Lots to talk about, so little time

I can't believe all the stuff that's been going on that I haven't blogged about! Obama is on his way to the White House; our own politicians back home are acting like children at best, idiots at worst (and I mean all of them, Harper, Dion, Layton, the whole lot); I spent 10 days in Hawai'i; I did a presentation on WPF Data Binding at the Microsoft Tech Days conference here in Winnipeg; and many more little things that I've been itching to spew opinions on. Oh, and my wife is 7 months pregnant.

Unfortunately, life has been a bit of a maelstrom and I just haven't taken the time to nurture this web site. Hopefully this post will be the beginning of the renaissance here at Chez Code Baboon.

So, with all the amazing things happening right now, what am I going to talk about first? A petty annoyance with a technology, of course!

At Tech Days everyone received a free copy of DVDs containing videos of every presentation from Tech-Ed 2008. I was pumped, so this evening I plopped a DVD into my computer and got ready to see what all was on there. There is an absolute boat-load of content, so MS has provided a Silverlight app to allow you to search and discover the content and figure out what disc it will be on.

Sounds great, right?

Well, it would be if the app on the DVDs wasn't written in Silverlight 2 Beta 2. You see, I like to stay current, and Silverlight 2.0 RTW has been released so that's what I have installed. You'd think the final release would be able to handle running an app written in Beta 2 of itself, right?

Nope.

That's right, the DVD tells me I need to install Silverlight (specifically Silverlight 2 Beta 2). It provides me with a link to the Silverlight download site, but that site kindly informs me that the page I was redirected from is running an old version of Silverlight and needs to be updated to the latest version. Seriously, check it out (you may need to click the image to see it in full size to read the hilarious text in green):


Kinda hard to update something burned onto a DVD.

I tried to uninstall Silverlight and follow the link again, but it just had me install the 2.0 release again (since it is the latest version, after all). In order to actually view the content on those discs, I ended up having to Google search for the Beta 2 bits where I eventually found them on some filehippo site. I downloaded and installed it anyways; I mean, if you can't trust filehippo, who can you trust? Of course, the upshot here is that I now can't view any Silverlight sites written for 2.0. Sweet!

I've noticed problems like this before with Silverlight apps. It seems like there are about 25 different versions of the Silverlight framework out there, and none of them can view apps written in older or newer versions than themselves.

MS needs to sort this crap out; this is not the path to becoming the Flash/Flex Killer they aim to be.

3 comments:

CanuckConsultant said...

Although its not the Silverlight experience, you can still view the presentations with the synched PPT and audio, but going through the folders and double clicking the .WMS file.

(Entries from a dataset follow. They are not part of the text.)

(** * divvy-bike-map: the orchestration and data-collection engine

    A shallow embedding of the Go sources under [api/internal]:
    - [types.go]            the records and the repository interfaces,
    - [station_service.go]  the data-collection use case,
    - [database.go]         the bulk writes of the persistence gateway,
    - the source of [MLService] and [InferenceService]: the prediction
      gateway and the inference orchestrator,
    - the source of [Config]: the timing configuration,
    - [http_handlers.go]    the health endpoint,
    - [server.go]           the two background loops of the scheduler.

    Conventions.  A Go [int], [int64] or [time.Duration] is a [Z]; where the
    source multiplies durations the 64-bit wrap-around is written out.  A Go
    [error] value is [option error] ([None] is [nil]).  A [float64] is only
    ever copied, so it is carried as its IEEE-754 bit pattern.  Interfaces are
    records of functions over an explicit world, and every call through an
    interface is appended to a call trace. *)

From Stdlib Require Import ZArith List String Bool Lia.
Import ListNotations.
Local Open Scope string_scope.
Local Open Scope list_scope.
Local Open Scope Z_scope.

(** ** Go primitives *)

Module Go.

Glad you got to speak at TechDays. When I had talked to Rod about it last, it didn't sound like any IRC people were going to be available.

D

Dave Harris said...

It was also pointed out to me that the program manager for Silverlight addressed this a month or so ago on his blog: http://timheuer.com/blog/archive/2008/10/31/teched-north-america-dvd-silverlight-update.aspx

That said, the bigger problem in my mind is not the DVD gaffe, but the fact that none of the versions of Silverlight seem to be backwards compatible. Every time MS releases a new version a developer has to update his online app in order for people to continue using it? That's not a good model.

CanuckConsultant said...

That's because we've been spoiled with .NET frameworks on the desktop that can run side by side...or asp.net apps for that matter. Silverlight seems to take the IE way of updates (read: clobber the old and replace with new). Something Silverlight devs will need to keep in mind when developing. Also makes it a challenge for doing non-web deployed applications (like the DVD stuff).